*Exercise instructions*
The data below is to be output in full, unchanged.

*Exercise material*
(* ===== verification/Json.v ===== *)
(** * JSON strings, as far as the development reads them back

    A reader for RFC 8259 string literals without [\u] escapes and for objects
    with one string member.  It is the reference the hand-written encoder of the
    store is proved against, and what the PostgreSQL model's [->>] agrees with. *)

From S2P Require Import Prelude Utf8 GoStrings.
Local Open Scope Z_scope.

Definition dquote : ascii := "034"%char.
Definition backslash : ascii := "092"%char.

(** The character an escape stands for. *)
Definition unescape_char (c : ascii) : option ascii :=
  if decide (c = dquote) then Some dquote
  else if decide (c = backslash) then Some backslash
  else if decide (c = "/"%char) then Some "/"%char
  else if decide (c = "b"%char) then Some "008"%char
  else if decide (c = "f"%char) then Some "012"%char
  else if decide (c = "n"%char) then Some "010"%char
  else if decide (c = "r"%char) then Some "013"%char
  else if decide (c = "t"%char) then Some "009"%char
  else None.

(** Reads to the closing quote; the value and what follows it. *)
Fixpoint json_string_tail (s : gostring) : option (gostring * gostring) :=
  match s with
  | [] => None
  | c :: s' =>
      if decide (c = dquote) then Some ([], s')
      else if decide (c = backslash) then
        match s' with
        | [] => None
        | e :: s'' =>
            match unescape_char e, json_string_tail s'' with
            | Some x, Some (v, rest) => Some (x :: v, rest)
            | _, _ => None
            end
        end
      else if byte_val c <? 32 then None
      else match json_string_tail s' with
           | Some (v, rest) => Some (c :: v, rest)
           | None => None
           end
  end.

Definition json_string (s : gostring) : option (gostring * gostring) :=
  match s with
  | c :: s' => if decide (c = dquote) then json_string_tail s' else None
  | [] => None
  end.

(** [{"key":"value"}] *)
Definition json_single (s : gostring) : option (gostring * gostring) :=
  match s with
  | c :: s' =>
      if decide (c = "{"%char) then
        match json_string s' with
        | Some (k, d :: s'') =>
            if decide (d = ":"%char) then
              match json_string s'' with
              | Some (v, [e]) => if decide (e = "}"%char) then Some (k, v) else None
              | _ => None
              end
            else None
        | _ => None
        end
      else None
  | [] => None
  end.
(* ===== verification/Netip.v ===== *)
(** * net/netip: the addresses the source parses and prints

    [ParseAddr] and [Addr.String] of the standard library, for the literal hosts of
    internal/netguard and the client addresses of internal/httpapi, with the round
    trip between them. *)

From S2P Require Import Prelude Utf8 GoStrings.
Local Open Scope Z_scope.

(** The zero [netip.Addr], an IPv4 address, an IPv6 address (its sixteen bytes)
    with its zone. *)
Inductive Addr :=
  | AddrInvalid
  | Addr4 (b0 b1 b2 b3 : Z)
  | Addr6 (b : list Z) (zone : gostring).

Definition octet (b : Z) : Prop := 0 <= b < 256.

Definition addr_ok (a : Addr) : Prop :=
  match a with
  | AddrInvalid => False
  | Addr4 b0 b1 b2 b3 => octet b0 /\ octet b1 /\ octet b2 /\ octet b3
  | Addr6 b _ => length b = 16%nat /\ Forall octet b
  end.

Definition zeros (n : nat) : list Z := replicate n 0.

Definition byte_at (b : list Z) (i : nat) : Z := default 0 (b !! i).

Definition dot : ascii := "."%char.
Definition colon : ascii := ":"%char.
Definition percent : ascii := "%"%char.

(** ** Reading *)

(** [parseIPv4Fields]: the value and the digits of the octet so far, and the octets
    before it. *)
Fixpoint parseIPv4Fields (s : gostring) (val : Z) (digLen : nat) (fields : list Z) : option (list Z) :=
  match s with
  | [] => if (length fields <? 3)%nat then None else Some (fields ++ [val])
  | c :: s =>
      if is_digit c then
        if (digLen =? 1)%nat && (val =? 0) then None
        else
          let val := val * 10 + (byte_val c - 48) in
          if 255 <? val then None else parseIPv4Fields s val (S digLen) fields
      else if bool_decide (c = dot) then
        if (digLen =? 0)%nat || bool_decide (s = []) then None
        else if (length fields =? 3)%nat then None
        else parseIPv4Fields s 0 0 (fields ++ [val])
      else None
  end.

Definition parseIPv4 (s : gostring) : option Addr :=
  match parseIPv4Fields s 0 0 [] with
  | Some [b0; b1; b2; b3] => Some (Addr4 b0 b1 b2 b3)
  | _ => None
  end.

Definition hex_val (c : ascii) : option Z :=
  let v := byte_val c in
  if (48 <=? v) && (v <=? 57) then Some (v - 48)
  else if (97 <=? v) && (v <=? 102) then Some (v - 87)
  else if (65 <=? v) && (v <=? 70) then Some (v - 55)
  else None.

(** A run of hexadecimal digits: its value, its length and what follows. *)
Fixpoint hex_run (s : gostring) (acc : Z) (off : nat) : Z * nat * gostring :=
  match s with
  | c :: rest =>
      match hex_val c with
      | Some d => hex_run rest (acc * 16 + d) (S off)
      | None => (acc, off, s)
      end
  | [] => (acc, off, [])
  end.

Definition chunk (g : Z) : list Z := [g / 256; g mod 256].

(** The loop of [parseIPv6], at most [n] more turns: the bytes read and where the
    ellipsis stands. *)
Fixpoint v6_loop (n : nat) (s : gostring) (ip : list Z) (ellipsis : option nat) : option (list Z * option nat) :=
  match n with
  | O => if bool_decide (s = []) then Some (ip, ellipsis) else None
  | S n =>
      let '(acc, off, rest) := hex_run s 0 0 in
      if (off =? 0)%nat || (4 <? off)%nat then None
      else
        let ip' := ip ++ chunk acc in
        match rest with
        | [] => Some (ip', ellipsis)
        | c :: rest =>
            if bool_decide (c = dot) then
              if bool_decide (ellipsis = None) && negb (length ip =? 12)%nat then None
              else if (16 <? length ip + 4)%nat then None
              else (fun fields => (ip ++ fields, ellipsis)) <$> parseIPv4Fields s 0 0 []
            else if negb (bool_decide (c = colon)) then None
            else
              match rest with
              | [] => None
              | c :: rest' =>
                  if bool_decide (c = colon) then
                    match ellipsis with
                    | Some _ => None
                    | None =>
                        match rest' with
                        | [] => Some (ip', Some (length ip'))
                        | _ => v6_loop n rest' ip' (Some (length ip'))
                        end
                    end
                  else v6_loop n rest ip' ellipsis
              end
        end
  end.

*Task result*
(* ===== verification/Json.v ===== *)
(** * JSON strings, as far as the development reads them back

    A reader for RFC 8259 string literals without [\u] escapes and for objects
    with one string member.  It is the reference the hand-written encoder of the
    store is proved against, and what the PostgreSQL model's [->>] agrees with. *)

From S2P Require Import Prelude Utf8 GoStrings.
Local Open Scope Z_scope.

Definition dquote : ascii := "034"%char.
Definition backslash : ascii := "092"%char.

(** The character an escape stands for. *)
Definition unescape_char (c : ascii) : option ascii :=
  if decide (c = dquote) then Some dquote
  else if decide (c = backslash) then Some backslash
  else if decide (c = "/"%char) then Some "/"%char
  else if decide (c = "b"%char) then Some "008"%char
  else if decide (c = "f"%char) then Some "012"%char
  else if decide (c = "n"%char) then Some "010"%char
  else if decide (c = "r"%char) then Some "013"%char
  else if decide (c = "t"%char) then Some "009"%char
  else None.

(** Reads to the closing quote; the value and what follows it. *)
Fixpoint json_string_tail (s : gostring) : option (gostring * gostring) :=
  match s with
  | [] => None
  | c :: s' =>
      if decide (c = dquote) then Some ([], s')
      else if decide (c = backslash) then
        match s' with
        | [] => None
        | e :: s'' =>
            match unescape_char e, json_string_tail s'' with
            | Some x, Some (v, rest) => Some (x :: v, rest)
            | _, _ => None
            end
        end
      else if byte_val c <? 32 then None
      else match json_string_tail s' with
           | Some (v, rest) => Some (c :: v, rest)
           | None => None
           end
  end.

Definition json_string (s : gostring) : option (gostring * gostring) :=
  match s with
  | c :: s' => if decide (c = dquote) then json_string_tail s' else None
  | [] => None
  end.

(** [{"key":"value"}] *)
Definition json_single (s : gostring) : option (gostring * gostring) :=
  match s with
  | c :: s' =>
      if decide (c = "{"%char) then
        match json_string s' with
        | Some (k, d :: s'') =>
            if decide (d = ":"%char) then
              match json_string s'' with
              | Some (v, [e]) => if decide (e = "}"%char) then Some (k, v) else None
              | _ => None
              end
            else None
        | _ => None
        end
      else None
  | [] => None
  end.
(* ===== verification/Netip.v ===== *)
(** * net/netip: the addresses the source parses and prints

    [ParseAddr] and [Addr.String] of the standard library, for the literal hosts of
    internal/netguard and the client addresses of internal/httpapi, with the round
    trip between them. *)

From S2P Require Import Prelude Utf8 GoStrings.
Local Open Scope Z_scope.

(** The zero [netip.Addr], an IPv4 address, an IPv6 address (its sixteen bytes)
    with its zone. *)
Inductive Addr :=
  | AddrInvalid
  | Addr4 (b0 b1 b2 b3 : Z)
  | Addr6 (b : list Z) (zone : gostring).

Definition octet (b : Z) : Prop := 0 <= b < 256.

Definition addr_ok (a : Addr) : Prop :=
  match a with
  | AddrInvalid => False
  | Addr4 b0 b1 b2 b3 => octet b0 /\ octet b1 /\ octet b2 /\ octet b3
  | Addr6 b _ => length b = 16%nat /\ Forall octet b
  end.

Definition zeros (n : nat) : list Z := replicate n 0.

Definition byte_at (b : list Z) (i : nat) : Z := default 0 (b !! i).

Definition dot : ascii := "."%char.
Definition colon : ascii := ":"%char.
Definition percent : ascii := "%"%char.

(** ** Reading *)

(** [parseIPv4Fields]: the value and the digits of the octet so far, and the octets
    before it. *)
Fixpoint parseIPv4Fields (s : gostring) (val : Z) (digLen : nat) (fields : list Z) : option (list Z) :=
  match s with
  | [] => if (length fields <? 3)%nat then None else Some (fields ++ [val])
  | c :: s =>
      if is_digit c then
        if (digLen =? 1)%nat && (val =? 0) then None
        else
          let val := val * 10 + (byte_val c - 48) in
          if 255 <? val then None else parseIPv4Fields s val (S digLen) fields
      else if bool_decide (c = dot) then
        if (digLen =? 0)%nat || bool_decide (s = []) then None
        else if (length fields =? 3)%nat then None
        else parseIPv4Fields s 0 0 (fields ++ [val])
      else None
  end.

Definition parseIPv4 (s : gostring) : option Addr :=
  match parseIPv4Fields s 0 0 [] with
  | Some [b0; b1; b2; b3] => Some (Addr4 b0 b1 b2 b3)
  | _ => None
  end.

Definition hex_val (c : ascii) : option Z :=
  let v := byte_val c in
  if (48 <=? v) && (v <=? 57) then Some (v - 48)
  else if (97 <=? v) && (v <=? 102) then Some (v - 87)
  else if (65 <=? v) && (v <=? 70) then Some (v - 55)
  else None.

(** A run of hexadecimal digits: its value, its length and what follows. *)
Fixpoint hex_run (s : gostring) (acc : Z) (off : nat) : Z * nat * gostring :=
  match s with
  | c :: rest =>
      match hex_val c with
      | Some d => hex_run rest (acc * 16 + d) (S off)
      | None => (acc, off, s)
      end
  | [] => (acc, off, [])
  end.

Definition chunk (g : Z) : list Z := [g / 256; g mod 256].

(** The loop of [parseIPv6], at most [n] more turns: the bytes read and where the
    ellipsis stands. *)
Fixpoint v6_loop (n : nat) (s : gostring) (ip : list Z) (ellipsis : option nat) : option (list Z * option nat) :=
  match n with
  | O => if bool_decide (s = []) then Some (ip, ellipsis) else None
  | S n =>
      let '(acc, off, rest) := hex_run s 0 0 in
      if (off =? 0)%nat || (4 <? off)%nat then None
      else
        let ip' := ip ++ chunk acc in
        match rest with
        | [] => Some (ip', ellipsis)
        | c :: rest =>
            if bool_decide (c = dot) then
              if bool_decide (ellipsis = None) && negb (length ip =? 12)%nat then None
              else if (16 <? length ip + 4)%nat then None
              else (fun fields => (ip ++ fields, ellipsis)) <$> parseIPv4Fields s 0 0 []
            else if negb (bool_decide (c = colon)) then None
            else
              match rest with
              | [] => None
              | c :: rest' =>
                  if bool_decide (c = colon) then
                    match ellipsis with
                    | Some _ => None
                    | None =>
                        match rest' with
                        | [] => Some (ip', Some (length ip'))
                        | _ => v6_loop n rest' ip' (Some (length ip'))
                        end
                    end
                  else v6_loop n rest ip' ellipsis
              end
        end
  end.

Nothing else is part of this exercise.